━━ RECORD EXCERPTS
(* ===== verification/Ledger.v ===== *)
(** * The team budget ledger ([arena/swarm.py], [TeamBudgetLedger])

    Reservations of child contracts against one team budget.  Token and tool-call
    limits are integers; wall time and cost are floats whose sums round. *)
From S2P Require Import Prelude PyDict PyFloat Canonical Models Swarm SwarmDocs SwarmFacts.
Local Open Scope Z_scope.

Record TeamBudgetLedger := {
  budget : TeamBudget;
  _consumed : BudgetUsage;
  _active : dict string SubagentContract;
  _settled : dict string BudgetUsage;
}.
Definition new_TeamBudgetLedger (b : TeamBudget) : TeamBudgetLedger :=
  {| budget := b; _consumed := no_usage; _active := ∅; _settled := ∅ |}.

Definition _reservation_usage (c : SubagentContract) : result BudgetUsage :=
  validate_BudgetUsage {|
    bu_wall_seconds := eb_wall_seconds (sc_budget c); bu_tokens := eb_token_limit (sc_budget c);
    bu_tool_calls := eb_tool_call_limit (sc_budget c); bu_cost := eb_cost_limit (sc_budget c) |}.
Fixpoint sum_reservations (reserved : BudgetUsage) (cs : list SubagentContract) : result BudgetUsage :=
  match cs with
  | [] => mret reserved
  | c :: cs => u ← _reservation_usage c; reserved' ← usage_plus reserved u; sum_reservations reserved' cs
  end.
Definition _reserved (l : TeamBudgetLedger) : result BudgetUsage :=
  sum_reservations no_usage (vals (_active l)).

Definition _require_exclusive_write_scope (candidate : SubagentContract) (l : TeamBudgetLedger) : result unit :=
  match sc_writable_paths candidate with
  | [] => mret tt
  | _ => check_each (vals (_active l)) (λ active,
      if negb (bool_decide (sc_worktree_id active = sc_worktree_id candidate)) then mret tt
      else contract_error (existsb (λ left, existsb (_paths_overlap left) (sc_writable_paths candidate))
                             (sc_writable_paths active))
             "active children cannot share an overlapping writable scope in one worktree")
  end.
Definition _require_within_contract (usage : BudgetUsage) (limit : ExecutionBudget) : result unit :=
  err_if ((eb_wall_seconds limit <? bu_wall_seconds usage) || (eb_token_limit limit <? bu_tokens usage)
          || (eb_tool_call_limit limit <? bu_tool_calls usage) || (eb_cost_limit limit <? bu_cost usage))
    BudgetExceededError "reported usage exceeds the child reservation".
Definition _require_within_team (usage : BudgetUsage) (b : TeamBudget) : result unit :=
  err_if ((tb_wall_seconds b <? bu_wall_seconds usage) || (tb_token_limit b <? bu_tokens usage)
          || (tb_tool_call_limit b <? bu_tool_calls usage) || (tb_cost_limit b <? bu_cost usage))
    BudgetExceededError "aggregate child work exceeds the team budget".

Definition reserve (c : SubagentContract) : prog TeamBudgetLedger unit :=
  l ← gets (λ l, l);
  raise_if (negb (bool_decide (sc_team_id c = tb_team_id (budget l)))) SwarmContractError
    "contract belongs to a different team budget" ;;
  raise_if (has_key (sc_contract_id c) (_active l) || has_key (sc_contract_id c) (_settled l))
    SwarmContractError "contract budget has already been reserved or settled" ;;
  raise_if (tb_max_concurrency (budget l) <=? Z.of_nat (size (_active l))) BudgetExceededError
    "team concurrency budget exhausted" ;;
  lift (_require_exclusive_write_scope c l) ;;
  requested ← lift (_reservation_usage c);
  reserved ← lift (_reserved l);
  allocated ← lift (usage_plus (_consumed l) reserved);
  projected ← lift (usage_plus allocated requested);
  lift (_require_within_team projected (budget l)) ;;
  modify (λ l, {| budget := budget l; _consumed := _consumed l;
                  _active := <[sc_contract_id c := c]> (_active l); _settled := _settled l |}).

Definition settle (contract_id : string) (usage : BudgetUsage) : prog TeamBudgetLedger unit :=
  l ← gets (λ l, l);
  match _active l !! contract_id with
  | None => raise SwarmContractError "only an active reservation may be settled"
  | Some c =>
      lift (_require_within_contract usage (sc_budget c)) ;;
      projected ← lift (usage_plus (_consumed l) usage);
      lift (_require_within_team projected (budget l)) ;;
      modify (λ l, {| budget := budget l; _consumed := projected;
                      _active := delete contract_id (_active l);
                      _settled := <[contract_id := usage]> (_settled l) |})
  end.

Record TeamBudgetSnapshot := {
  ts_team_id : string; ts_consumed : BudgetUsage; ts_reserved : BudgetUsage; ts_remaining : BudgetUsage;
  ts_active_contract_ids : list string }.
Definition ledger_snapshot (l : TeamBudgetLedger) : result TeamBudgetSnapshot :=
  reserved ← _reserved l;
  allocated ← usage_plus (_consumed l) reserved;
  remaining ← validate_BudgetUsage {|
    bu_wall_seconds := fsub (tb_wall_seconds (budget l)) (bu_wall_seconds allocated);
    bu_tokens := tb_token_limit (budget l) - bu_tokens allocated;
    bu_tool_calls := tb_tool_call_limit (budget l) - bu_tool_calls allocated;
    bu_cost := fsub (tb_cost_limit (budget l)) (bu_cost allocated) |};
  mret {| ts_team_id := tb_team_id (budget l); ts_consumed := _consumed l; ts_reserved := reserved;
          ts_remaining := remaining; ts_active_contract_ids := sorted_str (keys (_active l)) |}.

(** ** Invariant *)
Definition usage_valid (u : BudgetUsage) : Prop :=
  0 <= bu_wall_seconds u ∧ 0 <= bu_tokens u ∧ 0 <= bu_tool_calls u ∧ 0 <= bu_cost u.
Definition usage_within (u : BudgetUsage) (b : TeamBudget) : Prop :=
  bu_wall_seconds u <= tb_wall_seconds b ∧ bu_tokens u <= tb_token_limit b ∧
  bu_tool_calls u <= tb_tool_call_limit b ∧ bu_cost u <= tb_cost_limit b.
(** What the live contracts may still spend of an integer dimension. *)
Definition outstanding (q : ExecutionBudget → Z) (l : TeamBudgetLedger) : Z :=
  zsum (λ c, q (sc_budget c)) (vals (_active l)).
(** Two contracts may write under a common path of a common worktree. *)
Definition writes_clash (a b : SubagentContract) : Prop :=
  sc_worktree_id a = sc_worktree_id b ∧
  ∃ x y, x ∈ sc_writable_paths a ∧ y ∈ sc_writable_paths b ∧ _paths_overlap x y = true.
━━━━
→ ACTIVITY:
Could you copy out every line in the listing where the word "TeamBudgetSnapshot" appears?

→ TASK ANSWER:
Record TeamBudgetSnapshot := {
Definition ledger_snapshot (l : TeamBudgetLedger) : result TeamBudgetSnapshot :=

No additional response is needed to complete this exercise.